Zayonchkovskaya’s analysis was echoed in interviews with human rights groups, a labor union and officials at the Tajik embassy. All had plenty of concerns about the treatment of Tajiks in an increasingly menacing environment, and all were quick to see Putin as a natural ally in efforts to cope with a xenophobic backlash. But Human Rights Watch’s Rachel Denber, who has directed a soon-to-be-released study of the Russian labor migration issue, zeroed in on the most serious complaint. “Even in the best of economic times, migrant laborers in the construction sector were subjected to unconscionable exploitation--cheated on wages on a massive scale, unprotected from abusive and unsafe labor conditions. They had nowhere to go for redress.”
But the politically attuned Putin recognizes his exposure on the issue. He has pulled back, halving the quota he previously introduced for migrants. Putin’s domestic political adversaries see an opening. In a scene remarkably reminiscent of domestic U.S. politics, reactionary forces are moving to portray Putin as a figure whose laxity on immigration issues has flooded the country with cheap labor from states on Russia’s Muslim southern periphery. As employment fears rise, so does the charge that these immigrants are taking jobs from able-bodied Russians.

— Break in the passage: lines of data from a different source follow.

Lemma statement_loop_spec fuel cs c w :
  (S (length (items_between db from c)) < fuel)%nat →
  ∃ w', statement_loop fuel ctx_Err fetch yield from pageSize ∅ cs c w = Some w' ∧
        out w' = out w ++ items_between db from c.
Proof.
  revert cs c w. induction fuel as [|fuel IH]; intros cs c w Hf; [lia|]. cbn [statement_loop]. rewrite Hctx.
  destruct (Z.leb_spec c from) as [Hle|Hgt].
  { exists w. rewrite items_between_nil by done. by rewrite app_nil_r. }
  pose proof (Hserves from c w) as Hs. pose proof (Hok from c w) as He. pose proof (Hout from c w) as Hw.
  destruct (fetch from c w) as [[page|e] w1]; [|by destruct (He e)]. simpl in Hw.
  specialize (Hs page eq_refl). set (rows := items_between db from c) in *.
  destruct page as [|nw page'] eqn:Hp.
  { exists w1. split; [done|]. destruct rows; [by rewrite app_nil_r|destruct n; [lia|done]]. }
  rewrite <- Hp in *. destruct (last page) as [old|] eqn:Hlast; [|by apply last_None in Hlast; rewrite Hlast in Hp].
  assert (length page = n `min` length rows)%nat as Hlen by (by rewrite Hs, length_take).
  assert (rows !! pred (length page) = Some old) as Hold.
  { assert (take n rows !! pred (length page) = Some old) as Hl by (by rewrite <- Hs, <- last_lookup).
    by apply lookup_take_Some in Hl as [? _]. }
  assert (rows !! 0%nat = Some nw) as Hnew.
  { assert (page !! 0%nat = Some nw) as Hl by (by rewrite Hp). rewrite Hs in Hl. by apply lookup_take_Some in Hl as [? _]. }
  assert (0 < length page)%nat by (rewrite Hp; simpl; lia).
  destruct (items_between_next c _ _ Hold) as [Hnext Hbounds]. fold rows in Hnext.
  replace (S (pred (length page))) with (length page) in Hnext by lia.
  destruct (items_chunk_fresh out yield page 0 w1 Hc) as (w2 & Hchunk & Hw2). rewrite Hchunk. cbv zeta.
  destruct (Z.eqb_spec (StatementItem_Time old) (StatementItem_Time nw)) as [Hsame|Hdiff].
  - (* one row *)
    assert (length page = 1%nat) as H1.
    { destruct (decide (length page = 1%nat)) as [|Hne]; [done|]. exfalso.
      pose proof (sorted_drop rows 0 nw (items_sorted c) Hnew) as Hd.
      assert (old ∈ drop 1 rows) as Hin.
      { apply list_elem_of_lookup_2 with (pred (pred (length page))). rewrite lookup_drop.
        by replace (1 + pred (pred (length page)))%nat with (pred (length page)) by lia. }
      rewrite <- Hd in Hin. apply list_elem_of_filter in Hin as [Hin _]. unfold item_sec in Hin. rewrite Hsame in Hin. lia. }
    assert (rows = [nw]) as Hrows.
    { destruct rows as [|r0 [|r1 rows']]; [done|simpl in Hnew; by simplify_eq|]. simpl in Hlen. lia. }
    assert (page = [nw]) as Hpage by (rewrite Hs, Hrows; destruct n as [|[|?]]; [lia|lia|done]).
    rewrite H1. destruct (Z.leb_spec pageSize 0) as [Hps|Hps].
    + (* the refetch sees only what was seen *)
      simpl.
      destruct fuel as [|fuel]; [lia|]. cbn [statement_loop]. rewrite Hctx.
      rewrite (proj2 (Z.leb_gt _ _)) by lia.
      pose proof (Hserves from (StatementItem_Time old) w2) as Hs'. pose proof (Hok from (StatementItem_Time old) w2) as He'.
      pose proof (Hout from (StatementItem_Time old) w2) as Hw'.
      destruct (fetch from (StatementItem_Time old) w2) as [[page2|e] w3]; [|by destruct (He' e)]. simpl in Hw'.
      specialize (Hs' page2 eq_refl). rewrite Hsame in Hs'.
      assert (items_between db from (StatementItem_Time nw) = [nw]) as Hr2.
      { transitivity (filter (λ y, item_sec y <= item_sec nw) rows).
        - unfold rows, items_between. rewrite list_filter_filter. apply list_filter_iff. intros y.
          unfold item_in. fold (item_sec nw).
          assert (nw ∈ items_between db from c) as Hin by (by apply list_elem_of_lookup_2 with 0%nat).
          apply list_elem_of_filter in Hin as [[Hi1 Hi2] _]. lia.
        - rewrite Hrows. by rewrite filter_cons_True by lia. }
      assert (page2 = [nw]) as -> by (rewrite Hs', Hr2; destruct n as [|[|?]]; [lia|lia|done]).
      rewrite Hpage. simpl. rewrite bool_decide_true by set_solver. rewrite Z.eqb_refl.
      rewrite (proj2 (Z.leb_le pageSize 0)) by lia. simpl. exists w3. split; [done|].
      by rewrite Hw', Hw2, Hw, Hpage, Hrows.
    + replace (pageSize <=? Z.of_nat 1) with false by (symmetry; apply Z.leb_gt; specialize (Hsize Hps); lia). simpl.
      rewrite (proj2 (Z.leb_gt c _)) by (unfold Second in *; lia).
      destruct (IH zero_time (StatementItem_Time old - Second) w2) as (w' & -> & Hw').
      { rewrite Hnext, H1, Hrows. simpl. rewrite Hrows in Hf. simpl in Hf. lia. }
      exists w'. split; [done|]. by rewrite Hw', Hnext, H1, Hw2, Hw, Hpage, Hrows, app_nil_r.
  - simpl. rewrite (proj2 (Z.leb_gt c _)) by (unfold Second in *; lia).
    destruct (IH zero_time (StatementItem_Time old - Second) w2) as (w' & -> & Hw').
    { rewrite Hnext, length_drop. lia. }
    exists w'. split; [done|]. rewrite Hw', Hnext, Hw2, Hw, <- app_assoc. f_equal.
    assert (take (length page) rows = page) as Ht.
    { rewrite Hs at 2. rewrite Hlen. destruct (Nat.min_spec n (length rows)) as [[? ->]|[? ->]]; [done|].
      by rewrite !take_ge by lia. }
    rewrite <- (take_drop (length page) rows) at 2. by rewrite Ht.
Qed.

The ambitious mayor of Moscow, Yuri Luzhkov, is carefully positioning himself as a critic of the Putin record on labor migration. Luzhkov is one of the few figures in Russian politics who has challenged Putin and survived. In the waning days of the Yeltsin presidency, he was widely thought to be leading an effort to succeed him—though Putin quickly crushed his aspirations. But as the mayor of Russia’s center of commerce and politics, Luzhkov has a sturdy platform. (Indeed, Yeltsin himself rose to the presidency from the Moscow city hall.) Luzhkov has now put forward an initiative designed to drive millions of immigrants into an illegal twilight zone by imposing stiff new registration requirements, many of which reflect xenophobic concerns that the immigrants are a source of disease and criminality.
In this season of murder and dread, the New Year and Orthodox Christmas are descending upon Moscow. By tradition, it is a time to remember the neediest. It’s been the warmest December that Muscovites have ever experienced. Broadcasts on government controlled media outlets blame “the Americans” for the strange weather as well as the onset of economic hard times. And the sentiment against “the Americans” can be heard commonly on the street. But “the Americans” are a distant scapegoat.
This year, it seems, the winds of persecution and hatred, the dangers in periods of economic and political despair, are blowing hard.
Scott Horton is a law professor and writer on legal and national security affairs for Harper's Magazine and The American Lawyer, among other publications.